**Problem description**
Of the entries below, return only those lines from the line with "(** ** Applying *)" to the line with "assert (Hb : bytes_of_tx", exactly, both included.
BEGIN
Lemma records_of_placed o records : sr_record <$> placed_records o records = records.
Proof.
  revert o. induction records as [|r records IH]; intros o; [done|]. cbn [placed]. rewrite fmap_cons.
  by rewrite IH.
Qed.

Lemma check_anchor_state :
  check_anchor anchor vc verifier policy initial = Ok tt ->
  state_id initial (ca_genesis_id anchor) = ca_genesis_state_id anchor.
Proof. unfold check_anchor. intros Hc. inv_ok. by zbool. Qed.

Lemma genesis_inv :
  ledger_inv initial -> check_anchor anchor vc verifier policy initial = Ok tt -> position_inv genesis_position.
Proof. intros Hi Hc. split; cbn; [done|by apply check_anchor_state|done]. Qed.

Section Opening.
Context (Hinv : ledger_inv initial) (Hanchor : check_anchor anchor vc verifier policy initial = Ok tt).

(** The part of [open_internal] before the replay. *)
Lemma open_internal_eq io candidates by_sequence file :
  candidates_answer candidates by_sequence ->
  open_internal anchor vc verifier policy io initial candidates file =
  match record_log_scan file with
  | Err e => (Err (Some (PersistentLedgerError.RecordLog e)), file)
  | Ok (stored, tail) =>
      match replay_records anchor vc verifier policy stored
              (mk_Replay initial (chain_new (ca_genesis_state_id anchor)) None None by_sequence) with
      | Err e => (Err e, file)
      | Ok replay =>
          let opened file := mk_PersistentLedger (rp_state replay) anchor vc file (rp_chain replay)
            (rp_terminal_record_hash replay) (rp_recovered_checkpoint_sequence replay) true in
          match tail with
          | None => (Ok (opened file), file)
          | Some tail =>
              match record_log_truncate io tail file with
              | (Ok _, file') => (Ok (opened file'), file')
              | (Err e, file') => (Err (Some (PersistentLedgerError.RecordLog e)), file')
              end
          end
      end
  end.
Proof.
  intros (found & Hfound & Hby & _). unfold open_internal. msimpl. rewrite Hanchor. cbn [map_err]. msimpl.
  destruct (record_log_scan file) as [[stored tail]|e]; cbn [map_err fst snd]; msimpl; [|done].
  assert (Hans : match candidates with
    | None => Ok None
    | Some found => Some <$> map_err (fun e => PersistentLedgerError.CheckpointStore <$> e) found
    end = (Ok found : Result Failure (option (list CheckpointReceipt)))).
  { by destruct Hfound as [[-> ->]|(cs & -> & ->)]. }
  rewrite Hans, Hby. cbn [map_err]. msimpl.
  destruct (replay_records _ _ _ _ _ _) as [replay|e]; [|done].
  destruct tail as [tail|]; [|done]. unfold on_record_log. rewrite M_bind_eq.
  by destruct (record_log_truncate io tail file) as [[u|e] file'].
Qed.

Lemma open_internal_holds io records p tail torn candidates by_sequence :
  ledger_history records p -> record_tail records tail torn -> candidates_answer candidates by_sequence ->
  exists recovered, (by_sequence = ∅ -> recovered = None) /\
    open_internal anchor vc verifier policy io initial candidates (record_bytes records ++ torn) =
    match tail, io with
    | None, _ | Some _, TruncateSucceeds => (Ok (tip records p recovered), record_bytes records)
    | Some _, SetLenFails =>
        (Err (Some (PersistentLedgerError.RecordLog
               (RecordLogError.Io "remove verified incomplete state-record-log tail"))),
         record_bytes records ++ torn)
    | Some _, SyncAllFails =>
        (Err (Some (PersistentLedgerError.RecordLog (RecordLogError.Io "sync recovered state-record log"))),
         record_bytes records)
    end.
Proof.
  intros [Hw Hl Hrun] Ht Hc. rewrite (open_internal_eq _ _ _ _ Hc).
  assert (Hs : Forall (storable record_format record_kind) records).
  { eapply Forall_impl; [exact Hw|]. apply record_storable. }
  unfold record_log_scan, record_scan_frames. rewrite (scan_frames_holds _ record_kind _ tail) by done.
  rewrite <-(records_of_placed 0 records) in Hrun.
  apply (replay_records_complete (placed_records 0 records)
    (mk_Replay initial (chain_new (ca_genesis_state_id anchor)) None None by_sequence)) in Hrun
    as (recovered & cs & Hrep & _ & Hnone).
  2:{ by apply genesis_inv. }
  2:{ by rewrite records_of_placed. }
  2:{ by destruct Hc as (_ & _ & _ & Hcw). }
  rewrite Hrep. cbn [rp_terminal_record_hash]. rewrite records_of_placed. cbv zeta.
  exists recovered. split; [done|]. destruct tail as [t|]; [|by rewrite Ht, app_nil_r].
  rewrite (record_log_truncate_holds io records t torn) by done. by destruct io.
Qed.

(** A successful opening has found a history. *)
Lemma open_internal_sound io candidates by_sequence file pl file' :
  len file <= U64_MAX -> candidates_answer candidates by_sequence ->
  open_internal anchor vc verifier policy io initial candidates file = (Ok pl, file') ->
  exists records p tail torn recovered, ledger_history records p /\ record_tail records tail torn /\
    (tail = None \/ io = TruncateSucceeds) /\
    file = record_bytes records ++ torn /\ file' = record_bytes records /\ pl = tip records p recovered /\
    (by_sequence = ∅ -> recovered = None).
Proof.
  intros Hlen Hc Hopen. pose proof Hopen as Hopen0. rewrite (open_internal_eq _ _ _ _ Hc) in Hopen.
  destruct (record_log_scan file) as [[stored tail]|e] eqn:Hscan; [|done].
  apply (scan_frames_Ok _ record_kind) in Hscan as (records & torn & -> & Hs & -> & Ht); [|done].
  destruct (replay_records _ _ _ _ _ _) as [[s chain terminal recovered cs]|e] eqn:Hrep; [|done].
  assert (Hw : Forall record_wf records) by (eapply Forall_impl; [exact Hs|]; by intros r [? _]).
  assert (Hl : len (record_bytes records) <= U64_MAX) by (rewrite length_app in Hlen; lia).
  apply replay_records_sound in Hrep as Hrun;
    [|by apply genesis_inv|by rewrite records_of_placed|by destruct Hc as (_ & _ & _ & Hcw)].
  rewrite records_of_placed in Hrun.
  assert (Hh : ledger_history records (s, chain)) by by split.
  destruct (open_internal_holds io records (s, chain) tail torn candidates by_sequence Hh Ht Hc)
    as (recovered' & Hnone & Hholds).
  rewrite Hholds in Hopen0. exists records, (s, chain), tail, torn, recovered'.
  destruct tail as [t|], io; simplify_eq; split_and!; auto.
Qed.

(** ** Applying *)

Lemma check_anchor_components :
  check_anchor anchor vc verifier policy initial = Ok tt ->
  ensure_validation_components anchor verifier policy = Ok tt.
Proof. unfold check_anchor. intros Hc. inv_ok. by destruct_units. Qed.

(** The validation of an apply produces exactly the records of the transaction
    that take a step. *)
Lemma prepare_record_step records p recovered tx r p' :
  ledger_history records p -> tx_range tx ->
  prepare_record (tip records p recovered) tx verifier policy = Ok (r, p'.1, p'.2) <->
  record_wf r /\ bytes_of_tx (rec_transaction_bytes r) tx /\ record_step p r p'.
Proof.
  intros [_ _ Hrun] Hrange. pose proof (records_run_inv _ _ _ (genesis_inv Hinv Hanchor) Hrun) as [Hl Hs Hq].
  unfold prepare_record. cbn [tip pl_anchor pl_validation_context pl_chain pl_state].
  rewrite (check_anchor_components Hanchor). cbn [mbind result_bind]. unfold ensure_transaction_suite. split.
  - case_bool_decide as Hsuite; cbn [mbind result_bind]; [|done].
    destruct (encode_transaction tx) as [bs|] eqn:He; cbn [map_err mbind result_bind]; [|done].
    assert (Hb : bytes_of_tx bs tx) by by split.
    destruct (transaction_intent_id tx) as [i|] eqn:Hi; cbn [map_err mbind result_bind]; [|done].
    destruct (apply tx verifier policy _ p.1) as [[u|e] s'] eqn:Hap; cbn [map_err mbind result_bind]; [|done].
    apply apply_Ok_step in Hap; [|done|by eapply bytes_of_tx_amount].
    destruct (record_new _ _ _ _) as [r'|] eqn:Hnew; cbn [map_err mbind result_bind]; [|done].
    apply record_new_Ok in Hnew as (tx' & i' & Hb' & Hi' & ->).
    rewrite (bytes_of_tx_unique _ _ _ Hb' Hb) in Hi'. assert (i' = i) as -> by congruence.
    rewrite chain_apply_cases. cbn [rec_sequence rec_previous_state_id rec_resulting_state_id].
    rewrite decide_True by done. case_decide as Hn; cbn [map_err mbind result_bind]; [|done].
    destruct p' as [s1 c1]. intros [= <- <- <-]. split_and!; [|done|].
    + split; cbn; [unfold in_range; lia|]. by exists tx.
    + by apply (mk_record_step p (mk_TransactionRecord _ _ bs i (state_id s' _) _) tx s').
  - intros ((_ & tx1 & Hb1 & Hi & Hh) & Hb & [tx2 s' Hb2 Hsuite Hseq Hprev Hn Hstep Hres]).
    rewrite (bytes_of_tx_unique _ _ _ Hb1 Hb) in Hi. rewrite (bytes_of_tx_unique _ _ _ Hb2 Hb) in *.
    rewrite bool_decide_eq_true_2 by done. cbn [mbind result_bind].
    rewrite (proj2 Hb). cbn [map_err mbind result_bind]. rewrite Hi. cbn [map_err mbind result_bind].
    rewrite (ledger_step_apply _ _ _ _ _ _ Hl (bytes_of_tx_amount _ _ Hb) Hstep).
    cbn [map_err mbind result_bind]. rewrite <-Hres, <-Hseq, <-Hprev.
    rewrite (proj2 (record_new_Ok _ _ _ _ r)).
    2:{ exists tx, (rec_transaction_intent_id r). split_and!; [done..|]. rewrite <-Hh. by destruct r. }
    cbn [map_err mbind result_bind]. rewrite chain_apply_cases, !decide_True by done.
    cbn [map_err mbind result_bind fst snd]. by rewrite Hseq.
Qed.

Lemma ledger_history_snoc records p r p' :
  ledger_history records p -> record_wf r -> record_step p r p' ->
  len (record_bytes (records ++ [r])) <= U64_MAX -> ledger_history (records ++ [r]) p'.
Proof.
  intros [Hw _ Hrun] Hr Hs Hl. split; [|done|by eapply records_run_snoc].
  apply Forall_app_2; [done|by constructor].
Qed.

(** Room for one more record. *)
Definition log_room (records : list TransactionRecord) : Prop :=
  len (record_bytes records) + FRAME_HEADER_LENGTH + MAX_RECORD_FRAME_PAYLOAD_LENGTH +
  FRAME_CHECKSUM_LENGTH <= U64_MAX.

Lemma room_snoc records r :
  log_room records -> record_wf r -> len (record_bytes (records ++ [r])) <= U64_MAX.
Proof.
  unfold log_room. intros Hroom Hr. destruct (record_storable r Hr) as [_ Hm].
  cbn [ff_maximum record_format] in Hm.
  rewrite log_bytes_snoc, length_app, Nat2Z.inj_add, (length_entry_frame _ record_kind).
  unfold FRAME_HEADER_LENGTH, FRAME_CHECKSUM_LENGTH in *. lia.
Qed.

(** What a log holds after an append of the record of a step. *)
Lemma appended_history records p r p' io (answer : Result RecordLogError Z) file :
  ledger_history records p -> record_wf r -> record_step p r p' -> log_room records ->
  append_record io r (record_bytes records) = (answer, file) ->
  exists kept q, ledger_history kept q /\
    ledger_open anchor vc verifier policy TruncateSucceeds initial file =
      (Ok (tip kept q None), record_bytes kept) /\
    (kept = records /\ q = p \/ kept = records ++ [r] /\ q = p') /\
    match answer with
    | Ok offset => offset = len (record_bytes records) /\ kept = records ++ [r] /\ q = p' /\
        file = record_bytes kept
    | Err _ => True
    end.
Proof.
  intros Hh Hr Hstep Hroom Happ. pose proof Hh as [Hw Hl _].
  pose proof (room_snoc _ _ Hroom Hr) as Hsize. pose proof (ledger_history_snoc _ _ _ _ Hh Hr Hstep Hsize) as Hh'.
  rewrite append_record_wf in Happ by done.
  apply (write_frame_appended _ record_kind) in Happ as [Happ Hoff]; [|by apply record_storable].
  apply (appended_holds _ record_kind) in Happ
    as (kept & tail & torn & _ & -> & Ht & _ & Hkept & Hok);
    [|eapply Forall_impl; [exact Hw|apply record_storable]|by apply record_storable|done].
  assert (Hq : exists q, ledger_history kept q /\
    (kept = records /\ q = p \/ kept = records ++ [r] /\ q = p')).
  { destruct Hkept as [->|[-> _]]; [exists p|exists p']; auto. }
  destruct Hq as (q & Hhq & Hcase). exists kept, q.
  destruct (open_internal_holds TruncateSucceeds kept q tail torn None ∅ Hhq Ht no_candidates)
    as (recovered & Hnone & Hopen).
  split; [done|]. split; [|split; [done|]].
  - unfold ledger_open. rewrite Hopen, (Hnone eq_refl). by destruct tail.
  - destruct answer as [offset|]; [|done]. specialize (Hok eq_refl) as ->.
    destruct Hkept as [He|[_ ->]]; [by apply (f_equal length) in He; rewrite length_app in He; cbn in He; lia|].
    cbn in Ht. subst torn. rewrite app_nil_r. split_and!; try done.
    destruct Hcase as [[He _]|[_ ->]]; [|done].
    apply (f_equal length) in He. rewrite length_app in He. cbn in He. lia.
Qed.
END
BEGIN
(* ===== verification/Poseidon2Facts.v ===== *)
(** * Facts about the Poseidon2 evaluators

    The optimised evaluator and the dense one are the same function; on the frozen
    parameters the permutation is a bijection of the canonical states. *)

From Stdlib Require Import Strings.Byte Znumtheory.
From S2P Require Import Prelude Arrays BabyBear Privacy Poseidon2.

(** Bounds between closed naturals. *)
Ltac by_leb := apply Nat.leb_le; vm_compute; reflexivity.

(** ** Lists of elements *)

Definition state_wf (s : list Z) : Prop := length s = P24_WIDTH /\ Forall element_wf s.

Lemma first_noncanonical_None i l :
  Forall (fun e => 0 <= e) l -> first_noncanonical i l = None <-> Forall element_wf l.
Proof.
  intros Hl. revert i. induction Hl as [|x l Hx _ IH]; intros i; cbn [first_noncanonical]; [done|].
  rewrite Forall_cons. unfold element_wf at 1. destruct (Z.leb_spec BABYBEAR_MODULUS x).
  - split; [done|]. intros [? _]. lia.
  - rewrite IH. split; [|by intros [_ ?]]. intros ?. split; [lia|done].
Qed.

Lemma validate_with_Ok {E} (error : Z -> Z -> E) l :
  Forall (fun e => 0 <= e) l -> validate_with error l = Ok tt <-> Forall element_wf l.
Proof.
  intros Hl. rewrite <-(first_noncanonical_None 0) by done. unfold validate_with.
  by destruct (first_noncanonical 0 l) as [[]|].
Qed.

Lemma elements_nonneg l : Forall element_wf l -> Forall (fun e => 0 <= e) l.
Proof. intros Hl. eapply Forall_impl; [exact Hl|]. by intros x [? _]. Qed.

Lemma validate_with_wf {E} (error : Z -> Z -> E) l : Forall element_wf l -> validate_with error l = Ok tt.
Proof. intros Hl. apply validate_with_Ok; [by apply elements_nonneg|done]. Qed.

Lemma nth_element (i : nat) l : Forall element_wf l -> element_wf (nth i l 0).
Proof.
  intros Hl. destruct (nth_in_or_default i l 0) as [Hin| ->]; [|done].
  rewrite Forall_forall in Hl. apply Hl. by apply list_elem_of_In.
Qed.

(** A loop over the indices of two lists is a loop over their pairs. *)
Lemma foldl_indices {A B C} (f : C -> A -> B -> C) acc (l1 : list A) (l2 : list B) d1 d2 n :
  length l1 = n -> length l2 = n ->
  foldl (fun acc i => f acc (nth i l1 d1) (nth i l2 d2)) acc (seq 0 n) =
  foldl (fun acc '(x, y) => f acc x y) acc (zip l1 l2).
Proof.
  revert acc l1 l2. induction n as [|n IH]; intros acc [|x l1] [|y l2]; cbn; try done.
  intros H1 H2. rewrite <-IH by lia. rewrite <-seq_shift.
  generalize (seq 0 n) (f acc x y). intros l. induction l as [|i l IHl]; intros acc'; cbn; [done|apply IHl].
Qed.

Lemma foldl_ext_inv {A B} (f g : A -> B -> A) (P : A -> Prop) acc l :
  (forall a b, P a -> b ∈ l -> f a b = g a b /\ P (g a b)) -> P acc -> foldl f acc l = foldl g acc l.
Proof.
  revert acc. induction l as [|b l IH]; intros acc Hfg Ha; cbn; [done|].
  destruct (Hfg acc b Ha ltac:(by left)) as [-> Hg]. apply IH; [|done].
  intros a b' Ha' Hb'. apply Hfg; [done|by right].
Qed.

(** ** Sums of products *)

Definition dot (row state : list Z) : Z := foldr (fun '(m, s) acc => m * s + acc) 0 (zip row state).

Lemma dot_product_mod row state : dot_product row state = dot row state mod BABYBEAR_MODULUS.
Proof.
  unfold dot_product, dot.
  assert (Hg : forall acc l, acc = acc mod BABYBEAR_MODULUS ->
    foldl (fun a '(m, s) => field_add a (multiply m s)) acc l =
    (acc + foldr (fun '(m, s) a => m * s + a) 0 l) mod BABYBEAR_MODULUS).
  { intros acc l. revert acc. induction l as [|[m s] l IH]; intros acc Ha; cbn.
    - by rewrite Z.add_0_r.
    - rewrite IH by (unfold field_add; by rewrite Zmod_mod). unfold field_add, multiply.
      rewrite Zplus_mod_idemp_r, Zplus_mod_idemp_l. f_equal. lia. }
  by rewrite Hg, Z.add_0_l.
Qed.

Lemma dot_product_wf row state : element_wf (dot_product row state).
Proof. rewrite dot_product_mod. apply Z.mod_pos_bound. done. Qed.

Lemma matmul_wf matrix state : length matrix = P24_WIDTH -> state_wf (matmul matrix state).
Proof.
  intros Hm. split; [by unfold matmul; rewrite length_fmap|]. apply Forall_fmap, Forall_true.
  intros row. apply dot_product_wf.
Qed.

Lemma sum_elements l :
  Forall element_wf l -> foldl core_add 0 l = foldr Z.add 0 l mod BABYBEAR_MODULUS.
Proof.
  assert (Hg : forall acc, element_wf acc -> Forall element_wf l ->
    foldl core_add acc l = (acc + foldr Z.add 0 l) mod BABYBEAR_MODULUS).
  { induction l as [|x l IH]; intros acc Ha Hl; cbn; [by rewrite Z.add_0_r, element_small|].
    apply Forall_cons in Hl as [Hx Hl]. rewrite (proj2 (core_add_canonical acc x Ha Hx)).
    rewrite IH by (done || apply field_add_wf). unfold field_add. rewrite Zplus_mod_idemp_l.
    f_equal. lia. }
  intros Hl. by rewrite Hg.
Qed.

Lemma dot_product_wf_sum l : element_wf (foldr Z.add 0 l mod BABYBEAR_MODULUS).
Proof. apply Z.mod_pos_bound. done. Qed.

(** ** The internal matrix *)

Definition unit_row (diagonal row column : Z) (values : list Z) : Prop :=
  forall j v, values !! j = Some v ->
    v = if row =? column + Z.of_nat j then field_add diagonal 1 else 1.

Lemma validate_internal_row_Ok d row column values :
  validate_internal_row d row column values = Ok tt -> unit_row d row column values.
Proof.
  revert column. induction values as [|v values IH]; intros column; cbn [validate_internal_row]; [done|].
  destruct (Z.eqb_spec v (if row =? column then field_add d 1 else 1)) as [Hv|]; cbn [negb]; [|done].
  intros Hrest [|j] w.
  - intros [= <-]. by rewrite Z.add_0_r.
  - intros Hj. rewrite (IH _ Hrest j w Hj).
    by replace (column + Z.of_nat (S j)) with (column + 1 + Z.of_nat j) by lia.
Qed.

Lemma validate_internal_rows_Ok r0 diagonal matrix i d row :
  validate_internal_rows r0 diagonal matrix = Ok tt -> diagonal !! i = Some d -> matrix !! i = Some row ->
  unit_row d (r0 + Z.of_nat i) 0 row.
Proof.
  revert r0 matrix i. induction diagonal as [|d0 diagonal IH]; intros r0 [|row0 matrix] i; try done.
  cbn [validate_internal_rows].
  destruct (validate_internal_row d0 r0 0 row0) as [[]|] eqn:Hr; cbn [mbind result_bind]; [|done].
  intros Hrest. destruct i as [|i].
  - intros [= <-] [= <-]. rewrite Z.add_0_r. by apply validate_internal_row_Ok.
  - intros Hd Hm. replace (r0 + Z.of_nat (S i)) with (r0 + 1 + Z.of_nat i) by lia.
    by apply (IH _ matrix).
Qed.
END
**Reply to the task**
(** ** Applying *)

Lemma check_anchor_components :
  check_anchor anchor vc verifier policy initial = Ok tt ->
  ensure_validation_components anchor verifier policy = Ok tt.
Proof. unfold check_anchor. intros Hc. inv_ok. by destruct_units. Qed.

(** The validation of an apply produces exactly the records of the transaction
    that take a step. *)
Lemma prepare_record_step records p recovered tx r p' :
  ledger_history records p -> tx_range tx ->
  prepare_record (tip records p recovered) tx verifier policy = Ok (r, p'.1, p'.2) <->
  record_wf r /\ bytes_of_tx (rec_transaction_bytes r) tx /\ record_step p r p'.
Proof.
  intros [_ _ Hrun] Hrange. pose proof (records_run_inv _ _ _ (genesis_inv Hinv Hanchor) Hrun) as [Hl Hs Hq].
  unfold prepare_record. cbn [tip pl_anchor pl_validation_context pl_chain pl_state].
  rewrite (check_anchor_components Hanchor). cbn [mbind result_bind]. unfold ensure_transaction_suite. split.
  - case_bool_decide as Hsuite; cbn [mbind result_bind]; [|done].
    destruct (encode_transaction tx) as [bs|] eqn:He; cbn [map_err mbind result_bind]; [|done].
    assert (Hb : bytes_of_tx bs tx) by by split.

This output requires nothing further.